BEGIN

(* ===== verification/Prelude.v ===== *)
(** * Verification of the BLQ node

    The BLQ node is a proof-of-work chain node with EVM execution.  Its crates
    lie under [src/crates/]; the largest part of the node's own logic is in
    [blq-node/src/main.rs].  This library translates the parts that decide
    what a valid block is, what a block does to the accounts, what is stored,
    and how the node moves between chains, and proves what these parts promise.

    ** Parts of the program, and where they are modelled

    - Data, text forms, canonical encodings, hashes, roots
      ([blq-primitives/src/lib.rs]): [Primitives]; what the hashes commit to:
      [Canonical].
    - RLP and signed wire transactions ([blq-primitives], [main.rs]
      [rlp_*], [decode_*], [verify_transaction_signature]): [Rlp], [RawTx].
    - Proof of work ([blq-pow]): [Pow].  The caches of both native modes are
      explicit state; threads on the shared dataset are sequences of
      lock-to-lock steps.
    - Consensus rules ([blq-consensus]): [Consensus].  Rewards, fee split, base
      fee, retargeting, header and block validation.
    - Plain accounts ([blq-state], [main.rs]
      [simulate_state_transition_from_accounts]): [State], [StateRoot],
      [Transition].
    - Mempool, miner, peers ([blq-mempool], [blq-miner], [blq-network]):
      [Mempool], [Miner], [Network].  Admission of transactions into the pool
      ([main.rs] [rpc_send_raw_transaction] and the checks around it):
      [Admission].
    - EVM ([blq-evm]; [main.rs] [execute_evm_state_transition_in_place]):
      [Evm], [BlockExec].  [BlockExec] also has building and validating a block
      on the current state.
    - Difficulty history and candidate branches ([main.rs]
      [expected_difficulty_target_with_lookup],
      [validate_candidate_branch_shape]): [Difficulty].
    - Replay of a branch ([main.rs] [ExecutionReplayOverlay]): [Replay].
    - Storage ([blq-storage]).  [Sled]: the store, the handle and the monad of
      its methods.  [AccountStore]: account rows, snapshots, counters.
      [BlockStore]: blocks, receipts, log index, pruning, and the memory and
      file storages.  [ChainStore]: the rows a chain leaves.  [Generation]: the
      files beside the database and their recovery.  [Publish]: replacing a
      suffix of the chain.  [CandidateStore]: orphans, candidates, the recovery
      spool.
    - The node's storage ([main.rs] [NodeStorage]): [NodeStore] (operations),
      [NodeState] (state kept beside the chain), [Supply] (issued and burned
      totals).
    - Snapshot files of the execution state, in the directories of all
      generations ([blq-storage], [main.rs] [write_periodic_snapshot]):
      [Snapshots].
    - Forks and imports ([main.rs]).  [Branch]: work, the walk to the common
      ancestor, competing blocks, the orphan drain, the replay of a whole
      chain.  [Import]: the direct extension of the tip, the publication of a
      fork, the import of blocks and headers.  What they promise: [Reorg] (the
      walk), [Direct] (the direct extension), [Fork] (the publication),
      [Rebuild] (the replacement of a chain and the rollback).
    - Recovery of a longer branch from peers ([main.rs] [BranchSyncCursor] and
      the functions on it).  [Cursor]: a job and its normalization.
      [Recovery]: the shared table of jobs and its file.  [Sync]: the locator,
      the repair from the spool, the next request, the publication.  [Driver]:
      the life of a job, from the hello of a peer to its removal.  What they
      promise: [Locator] (the locator), [Witness] (the cross-check by a second
      peer), [Jobs] (the invariant of the jobs), [Spool] (the spool rows),
      [Resume] (the repair after a crash).
    - Peers ([main.rs]).  [Wire]: messages, records, identities.  [Serve]:
      [handle_p2p_message_from].  [Session]: [handle_p2p_connection], with a
      ghost field [se_handled] that lists the messages given to the handler.
      [Services]: discovery and relay.  [Ancestor]: two nodes that look for
      their common block.
    - Queries ([main.rs] [rpc_*]).  [History]: past states and the queries of an
      account.  [Calls]: [eth_estimateGas] and [eth_call].  [Logs]:
      [eth_getLogs] and the filters.
    - Mining ([main.rs]).  [Upstream]: templates and blocks passed on to other
      nodes.  [Mining]: [rpc_block_template] and [rpc_submit_block].

    ** How the parts interact

    A block enters through [Consensus.validate_block_with_genesis_and_activation]
    and [BlockExec.validate_state_root], is executed by
    [Transition.simulate_state_transition_from_accounts] or
    [BlockExec.execute_evm_state_transition_in_place], and is stored by
    [NodeStore.insert_full_block], which composes these with
    [BlockStore.insert_block] and the account rows of [AccountStore].  A branch
    that does not extend the tip is collected in [CandidateStore], replayed in
    [Replay], and published by [Publish.publish_canonical_suffix] under the
    files of [Generation].  The representation predicates [chain_rep] (rows and
    chain), [account_rep] (rows and accounts) and [candidate_rep] (rows and
    pool) are the interfaces between the storage components: each operation has
    a lemma for the predicate it changes and a frame lemma for the others.

    A publication takes the storage lock several times and computes in between.
    The argument [others] of [Import.stage_and_publish_candidate] is what other
    threads do to the storage whenever the lock is free: an arbitrary function
    for each point at which the lock is taken again ([Branch.Moment]).  The
    handler of a message and the submission of a mined block pass it on where
    they publish.

    A message of a peer comes in as a line of [Session.session_run], which
    checks the limits and the handshake and gives it to
    [Serve.handle_p2p_message_from]; this changes the storage through
    [Import], the pool through [Mempool], and the jobs through [Driver].  The
    bodies of a job are staged in the spool of [CandidateStore], above the
    ancestor the job has; a completed job is published by
    [Import.stage_and_publish_candidate].

    ** What the theorems show

    - Validation and execution: block validation accepts exactly the blocks
      that satisfy each rule; a transition conserves the supply and counts
      nonces; what is built validates; the replay check agrees with block
      validation; EVM execution touches what it reports.
    - Encodings: signed bytes decode to the transaction they come from; the
      decoder never panics; hashes commit to every field they cover.
    - Arithmetic: retargeting, base fee, fee shares, work and issuance are
      exact or bounded, saturation and wrap-around included.
    - State machines: the pool, the candidate pool, the orphan pool and the
      peer scores keep their invariants under every sequence of operations.
    - Storage refinement: account calls refine a map, inserted blocks a list,
      candidate calls a pool; publication is atomic and a restart after any
      interruption verifies; an inserted block takes chain and accounts where
      the transition of the block takes them.
    - Moving between chains: the walk to the ancestor terminates with a linked
      suffix; the publication of a fork is all or nothing whatever other threads
      do between its locks, and what it publishes has more work and the accounts
      of its own replay; the direct extension, the rebuild and the rollback have
      their outcomes stated for refused blocks too.
    - Recovery: the locator finds the fork; a job stages above its ancestor and
      into its spool through every sequence of operations and restarts; after a
      crash it resumes from the bodies on disk; the evidence of two peers decides
      it in whatever order it arrives; after a checkpoint every branch from the
      finalized height on has a snapshot to be replayed from.
    - Peers: which hellos are accepted, and the limits on what reaches the
      handler in a session.
    - Queries: a past state is the one the node had, a log query finds what a
      scan finds, a polled filter misses nothing, and the gas search ends with
      the least limit.
    - Mining: the block made of a template passes every check of its submission,
      up to the random value EVM transactions can read.
    - Defects: several theorems exhibit behaviour the code does not mean to
      have, with a concrete input (the race on the shared dataset, the pool's
      drain order, the journal that blocks a restart, the hello that is refused
      and still opens the session, the candidate named as a common block, the
      pooled transaction that stops the templates).  The caches of [Pow] are
      proved invisible only for calls that do not interleave.

    ** Conventions

    A byte is [Byte.byte], a hash or an address a byte list whose length is a
    hypothesis ([wf_hash], [wf_address]); an integer is a [Z] with its range as
    a hypothesis ([in_u64], [in_u128]), and every operation writes out its
    wrap-around ([wrap64], [wrap128]) or saturation ([sat_add], [sat_sub],
    [sat_mul]).  A fallible function returns [res E A]: [Ok], [Err] or [Panic].
    Errors are the enums of the source; an [anyhow] error is its message
    without the values interpolated into it.  A method that writes to the store
    is a [StM E State A]: the result together with the state after the writes
    that were made, on errors too.

    Code outside the repository is a class with the behaviour relied on:
    [Digests], [HexCodec], [Secp], [U256Ops] ([Externals]), [RandomX] ([Pow]),
    [Revm] ([Evm]), [Sled] and [Json] ([Sled]), [FileIo] ([Generation]),
    [SnapshotIo] ([Snapshots]), [CursorIo] ([Recovery]), [PeerKeys] and
    [SocketAddrs] ([Wire]), [PeerStream] ([Serve]).  Every class has an instance
    that computes, so the examples and the witnesses run.

    ** Bounds and fuel

    Loops over integers run over explicit lists.  The remaining fuel is: the
    bytes of a length (8, since lengths are below 2^64), the digits of a number,
    the length of the input for the RLP list decoders (each round consumes a
    byte; totality is proved), the length of the text for trimming and of the
    list for chunks, the number of nonces for sealing, the size of the history
    window for difficulty, the height of the tip and one for the locator
    ([Locator]), the binary logarithm of the range and one for the gas search
    ([Calls.search_fuel_enough]), the number of transactions for the bounded
    block of a template (each round drops one), the number of headers and
    candidates for a heavier branch, and for the walk to an ancestor
    [Branch.branch_fuel], two more than the longest suffix the code accepts
    ([Reorg] proves that it is enough).  The limits of the code (pool sizes,
    block sizes, window lengths) are the constants of the source.

    ** Not modelled

    Sockets, TLS, HTTP and websockets, threads and locks other than those of the
    RandomX dataset and of a publication, the outbound session that drives a
    recovery job over a socket, the cache of routes, the thread that maintains
    the canonical state, the command line, configuration files, metrics, the
    text of JSON, the dispatch of JSON-RPC methods and the renderings of the
    queries not named above, directory scans and staging directories: input and
    output of the process.  The [serde] derives are the class [Json].
    [deploy/ops] and [vendor] are tooling and third-party code. *)

(** ** Shared notation, tactics and lemmas *)

From Stdlib Require Import ZArith Lia ZifyBool Strings.String Strings.Byte.
From stdpp Require Import sorting strings numbers gmap fin_maps list base.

END

#### Task requirements
Please copy out every line in the listing that has the string "CandidateStore".

#### Written response
      suffix of the chain.  [CandidateStore]: orphans, candidates, the recovery
    that does not extend the tip is collected in [CandidateStore], replayed in
    bodies of a job are staged in the spool of [CandidateStore], above the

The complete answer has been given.